Durbin's injury, however, was a bit more surprising to the coaching staff. Manuel did not know about it until the manager arrived at Citizens Bank Park on Thursday. Dubee expressed displeasure that the 31-year-old right-hander did not inform the team sooner.
"If he's been masking it for a month, then he shouldn't have," Dubee said. "I don't like not being told the truth, no. I like guys being up front. I've been up front with him, whether it's good or bad. So yeah, angry? No. Disappointed, yes.
"It's hard to fault a player that wants to be competitive. ... You understand it, but sometimes you don't appreciate it."
Durbin, who is 1-2 with a 4.62 ERA in 42 appearances this season, said he understands Dubee's frustration.
"It was one of those things where yeah, communication probably wasn't great," Durbin said. "My wife yelled at me, too, for not communicating with her about it. So it wasn't like I was hiding it on purpose. Maybe just a little of the stubbornness of me thinking I could do it on my own."
Durbin told reporters that for about two weeks, he has been feeling pain where his lower lat (a muscle in the back, beneath the shoulder) intersects with his trapezius (which is slightly higher and closer to the spine).
Because his velocity had not been affected, Durbin thought that perhaps mechanics, not the pain, were the cause of his recent control problems.
|"If he's been masking it for a month, then he shouldn't have. I don't like not being told the truth, no. I like guys being up front. I've been up front with him, whether it's good or bad. So yeah, angry? No. Disappointed, yes. It's hard to fault a player that wants to be competitive. ... You understand it, but sometimes you don't appreciate it."|
|-- Rich Dubee, on Chad Durbin|
As he studied video, however, he noticed that he had already altered his mechanics subconsciously because of the injury.
The pain progressed, and Wednesday was the final straw. Just two days removed from tossing three scoreless innings of one-hit ball Monday, Durbin allowed three runs on two hits and three walks without retiring a batter.
"After the game [Wednesday] was, 'If I can't go out after a day's rest and go and get the ball and be pain-free ... if I can't be pain-free, then I'm not going to be able to get guys out,'" Durbin said.
Philadelphia expects to have both pitchers back when their DL stints are over. Durbin will eligible to return Aug. 7; Romero can rejoin the team Aug. 4, because his move is retroactive to Monday.

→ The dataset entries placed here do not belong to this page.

(** ** The backing store and the viewer state ([ProjectViewer]) *)

Module Store.

Record ChunkDoc := { index : N; data : jsstring }.

Record PdfDoc := {
  name : jsstring;
  createdAt : N;
  ownerUid : option jsstring;
  numChunks : N;
  size : N;
  mimeType : jsstring }.

Record AnnotationDoc := {
  highlights : list Annotations.RichHighlight;
  updatedAt : N }.

(** The collections under one project: [pdfs/{id}],
    [pdfs/{id}/chunks/{chunkId}] and [pdfs/{id}/annotations/default]. *)
Record Firestore := {
  pdfs : gmap jsstring PdfDoc;
  chunks : gmap jsstring (gmap jsstring ChunkDoc);
  annotations : gmap jsstring AnnotationDoc }.

Definition chunksOf (fs : Firestore) (pdf : jsstring) : gmap jsstring ChunkDoc :=
  default ∅ (chunks fs !! pdf).

(** Requests sent to the store. *)
Inductive Op :=
| AddPdf (pdf : jsstring) (d : PdfDoc)
| SetChunk (pdf chunk : jsstring) (d : ChunkDoc)
| ListChunksByIndex (pdf : jsstring)
| ListChunks (pdf : jsstring)
| DeleteChunk (pdf chunk : jsstring)
| DeleteAnnotations (pdf : jsstring)
| DeletePdf (pdf : jsstring).

Inductive exn :=
| FirebaseError (op : Op)
| InvalidCharacterError.

Inductive outcome (A : Type) :=
| Resolved (a : A)
| Rejected (e : exn).
Arguments Resolved {A} a.
Arguments Rejected {A} e.

(** What the user sees in the error line: a literal of the source or the
    message of the exception caught. *)
Inductive ErrorLine :=
| Literal (s : jsstring)
| MessageOf (e : exn).

Record Blob := { blob_bytes : list Byte.byte; blob_type : jsstring }.

Record PdfItem := {
  item_id : jsstring;
  item_name : jsstring;
  item_numChunks : option N;
  item_size : option N;
  item_mimeType : option jsstring }.

(** The component state; an object URL is modelled by the blob behind
    it. *)
Record UI := {
  ui_pdfs : list PdfItem;
  selectedPdfId : option jsstring;
  selectedPdfUrl : option Blob;
  prevObjectUrlRef : option Blob;
  loading : bool;
  error : option ErrorLine }.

In fact, Dubee said that Romero might be fully healed even sooner. But the Phillies could not afford to be shorthanded for a week, so they had to place him on the DL to free up roster space.
For Romero, it's another setback in a frustrating season. The 33-year-old has posted a 2.87 ERA in 20 games, but he missed the first 50, suspended for for violating baseball's policy on performance-enhancing substances.

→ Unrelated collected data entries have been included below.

(** From a state in good shape every history of calls runs to its end. *)
Lemma run_ok ops : forall s,
  state_ok s -> Forall op_ok ops -> exists s', run s ops = Ok s' /\ state_ok s'.
Proof.
  induction ops as [|o ops IH]; intros s Hok Hops; [by exists s|].
  apply Forall_cons in Hops as [Ho Hops]. simpl.
  destruct (step_ok s o Hok Ho) as (s1 & -> & Hok1). simpl. by apply IH.
Qed.

(** The state that [boottrace_init] leaves. *)
Lemma boottrace_init_shape s k tunable :
  exists n : nat,
    (499 <= n)%nat /\ Z.of_nat (S n) < 2 ^ 32 /\
    boottrace_init s k tunable =
      Ok (mk_kstate
            (mk_bt (Z.of_nat (S n)) 1 (bt_wrap (bt s)) (drops_early (bt s))
                   (drops_full (bt s))
                   (Some (initial_event k :: replicate n zero_event)))
            (mk_bt BT_TABLE_RUNSIZE (bt_curr (rt s)) 1 (drops_early (rt s))
                   (drops_full (rt s)) (malloc_zero BT_TABLE_RUNSIZE))
            (mk_bt BT_TABLE_SHTSIZE (bt_curr (st s)) (bt_wrap (st s))
                   (drops_early (st s)) (drops_full (st s))
                   (malloc_zero BT_TABLE_SHTSIZE))
            (bootdone s) (shutdown s) (dotrace_debugging s) (bootarg_needs_init s)).
Proof.
  unfold boottrace_init.
  remember (malloc_zero BT_TABLE_RUNSIZE) as mr eqn:Hmr.
  remember (malloc_zero BT_TABLE_SHTSIZE) as ms eqn:Hms.
  set (sz := max _ BT_TABLE_MINSIZE).
  assert (500 <= sz < 2 ^ 32) as Hsz.
  { subst sz. unfold max, BT_TABLE_MINSIZE, BT_TABLE_DEFSIZE.
    destruct tunable as [v|]; simpl.
    - pose proof (Z.mod_pos_bound v (2 ^ 32)). unfold wrap32.
      destruct (Z.gtb_spec (v mod 2 ^ 32) 500); lia.
    - lia. }
  unfold store_slot, malloc_zero. cbn [table set_table bt_size set_size].
  rewrite length_replicate. cbn [andb Z.leb Z.compare].
  destruct (Z.ltb_spec 0 (Z.of_nat (Z.to_nat sz))); [|lia].
  destruct (Z.to_nat sz) as [|n] eqn:Hn; [lia|].
  exists n. split; [lia|]. split; [lia|].
  replace (Z.of_nat (S n)) with sz by lia. clearbody sz.
  subst mr ms. by destruct tunable.
Qed.

Lemma boottrace_init_ok s k tunable :
  0 <= bt_curr (rt s) < BT_TABLE_RUNSIZE ->
  0 <= bt_curr (st s) < BT_TABLE_SHTSIZE ->
  exists s', boottrace_init s k tunable = Ok s' /\ state_ok s'.
Proof.
  intros Hr Hs.
  destruct (boottrace_init_shape s k tunable) as (n & Hn & Hn32 & ->).
  eexists. split; [done|].
  unfold BT_TABLE_RUNSIZE, BT_TABLE_SHTSIZE in *.
  split; [|split]; right; eexists; repeat split; simpl;
    rewrite ?length_replicate; lia.
Qed.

"There's nothing you can do about it," said Romero, who added that the pain is in the inside part of his forearm. "Just when I thought it was over and done with and I was feeling great, this happened. I've got to move on. It's just life."

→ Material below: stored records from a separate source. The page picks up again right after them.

(** [{ event_id: event.id, timestamp: event.dateCreated }] *)
Definition new_eventData (event : obj) : obj :=
  [("event_id", get event "id"); ("timestamp", get event "dateCreated")].

(** [[event.contexts, event.extra, event.context, event]] *)
Definition sources (event : obj) : list value :=
  [get event "contexts"; get event "extra"; get event "context"; JObj event].

(** The loop [for (const source of sources) { if (...) { ...; break; } }]
    on the state (eventData, uniqueValues).  Both [source[field]] and
    [eventData[field]] see the members of [Object.prototype]: under such a
    name [eventData[field]] is never [undefined], so the body never runs
    and what it assigns is always an own property of the source.
    [uniqueValues[field]] exists for every name that gets here, so [alter]
    always finds the set. *)
Fixpoint scan_sources (srcs : list value) (field : string)
    (st : obj * gmap string (list string)) : obj * gmap string (list string) :=
  match srcs with
  | [] => st
  | source :: rest =>
      if truthy source && has source field && negb (has (JObj st.1) field)
      then (set st.1 field (prop source field),
            alter (Set_add (toStr (prop source field))) field st.2)
      else scan_sources rest field st
  end.

(** The body of [events.forEach]: returns the finished record, whether it
    has data, and the updated sets. *)
Definition process_event (extract_fields : list string) (event : obj)
    (uv : gmap string (list string)) : obj * bool * gmap string (list string) :=
  let st := foldl (fun st field => scan_sources (sources event) field st)
                  (new_eventData event, uv) extract_fields in
  let hasData :=
    existsb (fun field => has (JObj st.1) field) extract_fields in
  (st.1, hasData, st.2).

Definition step (extract_fields : list string)
    (acc : list obj * gmap string (list string)) (event : obj)
  : list obj * gmap string (list string) :=
  let '(eventData, hasData, uv) := process_event extract_fields event acc.2 in
  (if hasData then acc.1 ++ [eventData] else acc.1, uv).

(** The result object, as the handler builds it when no statement of
    lines 369-424 throws ([failure] below says when one does). *)
Definition extract (events : list obj) (extract_fields : list string)
  : ExtractionResult :=
  let acc := foldl (step extract_fields) ([], init_unique extract_fields)
                   events in
  {| extracted_data := acc.1;
     unique_values := Array_sort <$> acc.2;
     total_events := length events;
     events_with_data := length acc.1 |}.

(** The record the handler builds for one event (pushed to
    [extracted_data] when it has data). *)
Definition event_record (extract_fields : list string) (event : obj) : obj :=
  (process_event extract_fields event (init_unique extract_fields)).1.1.

(** *** The specification's vocabulary *)

(** "The first of contexts, extra, context, event-root that defines a
    non-undefined value for the field": the resolution rule in the words of
    the specification, [JUndefined] when no source defines the field. *)
Fixpoint first_defined_in (srcs : list value) (field : string) : value :=
  match srcs with
  | [] => JUndefined
  | source :: rest =>
      if truthy source && defined (prop source field)
      then prop source field
      else first_defined_in rest field
  end.

Definition spec_resolve (event : obj) (field : string) : value :=
  first_defined_in (sources event) field.

(** The value the lookup loop assigns to [field] on [event]: nothing when
    the record was created with a defined value under that name, and
    nothing under a name of [Object.prototype]. *)
Definition assigned (event : obj) (field : string) : value :=
  if defined (get (new_eventData event) field) || inherited field
  then JUndefined
  else spec_resolve event field.

(** The strings handed to [uniqueValues[field].add] over all events, in
    event order. *)
Definition assigned_strings (events : list obj) (field : string)
  : list string :=
  toStr <$> List.filter defined ((fun e => assigned e field) <$> events).

(** [hasData] of an event. *)
Definition has_data (extract_fields : list string) (event : obj) : bool :=
  existsb (fun field => has (JObj (event_record extract_fields event)) field)
          extract_fields.



(** *** The runs the embedding covers *)

(** The truthy ones of [contexts], [extra] and [context] are objects, as
    the API sends them.  (An array, a string or a number in their place
    would answer to the names of its own prototype as well.) *)
Definition plain_sources (event : obj) : bool :=
  forallb (fun source =>
             negb (truthy source)
             || match source with JObj _ => true | _ => false end)
          (sources event).

(** [String(source[field])] throws on some value picked up. *)
Definition conversion_throws (events : list obj)
    (extract_fields : list string) : bool :=
  existsb (fun event =>
             existsb (fun field => String_throws (assigned event field))
                     extract_fields)
          events.

(** The [TypeError] that ends the handler's [try] block early, if any,
    with V8's message. *)
Definition failure (events : list obj) (extract_fields : list string)
  : option string :=
  if init_throws false extract_fields
  then Some "Cannot set property size of #<Set> which has only a getter"
  else if conversion_throws events extract_fields
       then Some "Cannot convert object to primitive value"
       else None.

(** A run that [extract] describes in full: initialisation does not throw,
    the sources are objects, and [String] converts every value picked up
    as [toStr] does. *)
Definition regular (events : list obj) (extract_fields : list string)
  : bool :=
  negb (init_throws false extract_fields)
  && forallb (fun event =>
                plain_sources event
                && forallb (fun field => stringifies (assigned event field))
                           extract_fields)
             events.

(** Sample events. *)
Definition ev_room_contexts : obj :=
  [("id", JStr "e1"); ("contexts", JObj [("roomId", JStr "42")])].
Definition ev_room_extra : obj :=
  [("id", JStr "e2"); ("extra", JObj [("roomId", JStr "42")])].
Definition ev_bare : obj := [("id", JStr "e1")].
Definition ev_shadowed_id : obj :=
  [("id", JStr "e1"); ("contexts", JObj [("event_id", JStr "ctx")])].

End Extract.

(* ===================================================================== *)
(** ** Rendering primitives ([formatters/baseFormatter.ts]) *)
(* ===================================================================== *)

Module BaseFormatter.

Inductive FormatType := markdown | plain.
Inductive ViewType := summary | detailed.

Record FormatOptions := { format : FormatType; view : ViewType }.

(** The line feed of the template literals. *)
Definition nl : string := String "010" "".

Definition isMarkdown (o : FormatOptions) : bool :=
  match format o with markdown => true | plain => false end.

Definition isDetailed (o : FormatOptions) : bool :=
  match view o with detailed => true | summary => false end.

(** [s.repeat(n)] *)
Fixpoint repeat_string (s : string) (n : nat) : string :=
  match n with
  | O => ""
  | S n' => s +:+ repeat_string s n'
  end.

(** [xs.join(sep)] on strings. *)
Definition join (sep : string) (xs : list string) : string :=
  String.concat sep xs.

(** Concatenation of the strings appended by a loop. *)
Definition concat_all (xs : list string) : string :=
  foldr String.app "" xs.

Definition createHeader (o : FormatOptions) (title : string) (level : nat)
  : string :=
  if isMarkdown o
  then repeat_string "#" level +:+ " " +:+ title +:+ nl +:+ nl
  else title +:+ nl +:+ nl.

Definition createTable (o : FormatOptions) (headers : list string)
    (rows : list (list string)) : string :=
  if isMarkdown o
  then
    let table := "| " +:+ join " | " headers +:+ " |" +:+ nl in
    let table :=
      table +:+ "|" +:+ join "|" (map (fun _ => "----") headers) +:+ "|" +:+ nl in
    let table :=
      foldl (fun table row => table +:+ "| " +:+ join " | " row +:+ " |" +:+ nl)
            table rows in
    table +:+ nl
  else
    let result :=
      foldl (fun result row => result +:+ join " | " row +:+ nl) "" rows in
    result +:+ nl.

Definition createList (o : FormatOptions) (items : list string)
    (ordered : bool) : string :=
  if isMarkdown o
  then
    join nl (imap (fun index item =>
                     if ordered then pretty (index + 1)%nat +:+ ". " +:+ item
                     else "- " +:+ item) items) +:+ nl +:+ nl
  else
    join nl (imap (fun index item =>
                     if ordered then pretty (index + 1)%nat +:+ ". " +:+ item
                     else "- " +:+ item) items) +:+ nl +:+ nl.

Definition createCodeBlock (o : FormatOptions) (code language : string)
  : string :=
  if isMarkdown o
  then "```" +:+ language +:+ nl +:+ code +:+ nl +:+ "```" +:+ nl +:+ nl
  else code +:+ nl +:+ nl.

Definition createLink (o : FormatOptions) (text url : string) : string :=
  if isMarkdown o then "[" +:+ text +:+ "](" +:+ url +:+ ")"
  else text +:+ ": " +:+ url.

Definition createBold (o : FormatOptions) (text : string) : string :=
  if isMarkdown o then "**" +:+ text +:+ "**" else text.

Definition createSeparator (o : FormatOptions) : string :=
  if isMarkdown o then nl +:+ "---" +:+ nl +:+ nl
  else nl +:+ repeat_string "-" 50 +:+ nl +:+ nl.

(** *** Which primitives a renderer invokes

    A renderer is run in a writer monad that logs every call of a
    primitive, so that "this path builds no table" can be stated. *)

Inductive Prim :=
| PHeader | PTable | PList | PCodeBlock | PLink | PBold | PSeparator.

#[global] Instance Prim_eq_dec : EqDecision Prim.
Proof. solve_decision. Defined.

Definition Render (A : Type) : Type := A * list Prim.

Definition ret {A} (a : A) : Render A := (a, []).

Definition bind {A B} (m : Render A) (k : A -> Render B) : Render B :=
  ((k m.1).1, m.2 ++ (k m.1).2).

Definition output {A} (m : Render A) : A := m.1.
Definition calls {A} (m : Render A) : list Prim := m.2.

Fixpoint mapM {A B} (f : A -> Render B) (xs : list A) : Render (list B) :=
  match xs with
  | [] => ret []
  | x :: xs' =>
      bind (f x) (fun y => bind (mapM f xs') (fun ys => ret (y :: ys)))
  end.

(** A [for] loop appending to [output]. *)
Fixpoint forM {A} (f : nat -> A -> Render string) (i : nat) (xs : list A)
    (out : string) : Render string :=
  match xs with
  | [] => ret out
  | x :: xs' => bind (f i x) (fun s => forM f (S i) xs' (out +:+ s))
  end.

Carpenter, who was 8-2 with a 2.75 ERA in Triple-A, allowed five runs on eight hits in 4 1/3 innings against the Nationals on May 16 in his only appearance with the Phillies this season.
He has been a starter for his entire professional career and most of his baseball life, save a brief stretch as Long Beach State's closer during his freshman year. This time in Philadelphia, though, Carpenter will be used in long relief.
The 24-year-old may need a little extra time to warm up, but is otherwise ready for the adjustment.
"I don't really care, as long as I'm up here just trying to help this team win," Carpenter said. "I'm just honored to get back up here, and I'll just keep working hard. ... Whatever they want me to do, I'll do."
David Gurian-Peck is an associate reporter for MLB.com. This story was not subject to the approval of Major League Baseball or its clubs.